▸ **Exercise directions**
Among the lines of the records, find all that carry the word "exact" and copy them.

(Saved data entries)

Lemma ctx_lift_app cs l E CS From To a b :
  From < length cs → To < length cs →
  ctx_lift (cs ++ [l]) E CS From To a b ↔ ctx_lift cs E CS From To a b.
Proof.
  intros HF HT. destruct a as [v c], b as [w d]. unfold ctx_lift, clone_for. simpl.
  rewrite !lookup_total_app_l by done.
  split; intros (-> & -> & Hm); (split; [done|split; [done|]]);
    pose proof (clone_app_l cs l From c HF); pose proof (clone_app_l cs l To d HT);
    destruct E; repeat case_decide; tauto.
Qed.

#[local] Instance ctx_strategy : PBStrategy N V (state (N:=N) (U:=U)) := strategy K CG entries.

Definition ctx_build (ns : list (notification N V)) : state := build ns (initial_state K).

Lemma initial_good : good [] (λ _ _, False) (initial_state (N:=N) (U:=U) K).
Proof.
  split.
  - unfold initial_state, CallingContextConstructor.initial.
    pose proof (getOrInsert_spec none ByValue.empty (comp_wf_empty (T:=Ctx))) as Hspec.
    unfold ByValue.getOrInsert in *. simpl in *. rewrite lookup_empty in *. simpl in *.
    destruct Hspec as (Hwf & _ & Hid & _); [done|]. split; simpl; try done.
    + by intros v c (l & Hl & _).
    + apply capacity_empty.
  - apply represents_empty. by intros a (l & Hl & _).
Qed.

Lemma ctx_represents ns :
  ascending_ids 0 ns → small (ctx_build ns) → good (contexts ns) (ctx_edges ns) (ctx_build ns).
Proof.
  intros Hns. apply (build_ind (λ ns s, small s → good (contexts ns) (ctx_edges ns) s)); [done|..].
  - intros _. destruct initial_good as [Hok Hr]. split; [done|]. revert Hr. apply represents_iff.
    intros x y. split; [done|]. intros (E & CS & Hin & _). by apply elem_of_nil in Hin.
  - intros ns' Var s Hns' IH Hsm. simpl in *.
    destruct IH as [Hok Hr]; [eapply small_le; [apply onAddValue_size|exact Hsm]|].
    assert (contexts (ns' ++ [ValueAdded Var (num_values ns')]) = contexts ns' ++ [contexts_of K CG Var]) as Hcs.
    { unfold contexts. by rewrite variables_app, fmap_app. }
    rewrite Hcs. rewrite <-length_contexts in *.
    destruct (onAddValue_good _ _ Var s (conj Hok Hr) Hsm) as [Hok' Hr']. split; [done|].
    revert Hr'. apply represents_iff. intros x y. unfold ctx_edges. rewrite Hcs.
    assert (∀ E CS, edge_in (ns' ++ [ValueAdded Var (length (contexts ns'))]) E CS x.1 y.1
      ↔ edge_in ns' E CS x.1 y.1) as He.
    { intros E CS. unfold edge_in. rewrite elem_of_app, list_elem_of_singleton. naive_solver. }
    setoid_rewrite He. split; intros (E & CS & Hin & Hl); exists E, CS; (split; [done|]);
      (apply (edge_in_range ns' E CS) in Hin as [??]; [|done]); rewrite <-length_contexts in *;
      revert Hl; by rewrite ctx_lift_app.
  - intros ns' From To E CS s Hns' HF HT IH Hsm. simpl in *.
    assert (contexts (ns' ++ [EdgeAdded From To E CS]) = contexts ns') as Hcs.
    { unfold contexts. rewrite variables_app. simpl. by rewrite app_nil_r. }
    destruct IH as [Hok Hr].
    { eapply small_le; [|exact Hsm]. unfold onAddEdge.
      assert (∀ m (body : Z → nat → state → state), (∀ i o s', size_CC s' ≤ size_CC (body i o s')) →
        size_CC s ≤ size_CC (for_each (entries m) (λ '(i, o), body i o) s)) as Hloop.
      { intros m body Hb. apply (for_each_inv (λ s', size_CC s ≤ size_CC s')); [done|].
        intros [i o] s' _ Hs'. etrans; [exact Hs'|apply Hb]. }
      destruct E; apply Hloop; intros; rewrite ?onOther_size; try done; [apply onCall_size|apply onReturn_size]. }
    rewrite Hcs. rewrite <-length_contexts in HF, HT.
    destruct (onAddEdge_good _ _ s From To E CS (conj Hok Hr) HF HT Hsm) as [Hok' Hr']. split; [done|].
    revert Hr'. apply represents_iff. intros x y. unfold ctx_edges. rewrite Hcs. unfold edge_in.
    setoid_rewrite elem_of_app. setoid_rewrite list_elem_of_singleton. split.
    + intros [(E' & CS' & ? & ?)|Hl]; [exists E', CS'; auto|]. pose proof Hl as (Hx & Hy & _).
      rewrite <-Hx, <-Hy in Hl |- *. eauto.
    + intros (E' & CS' & [?|[= -> -> -> ->]] & Hl); [left; eauto|by right].
Qed.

▸ **Task result**
    destruct IH as [Hok Hr]; [eapply small_le; [apply onAddValue_size|exact Hsm]|].
    { eapply small_le; [|exact Hsm]. unfold onAddEdge.
        intros [i o] s' _ Hs'. etrans; [exact Hs'|apply Hb]. }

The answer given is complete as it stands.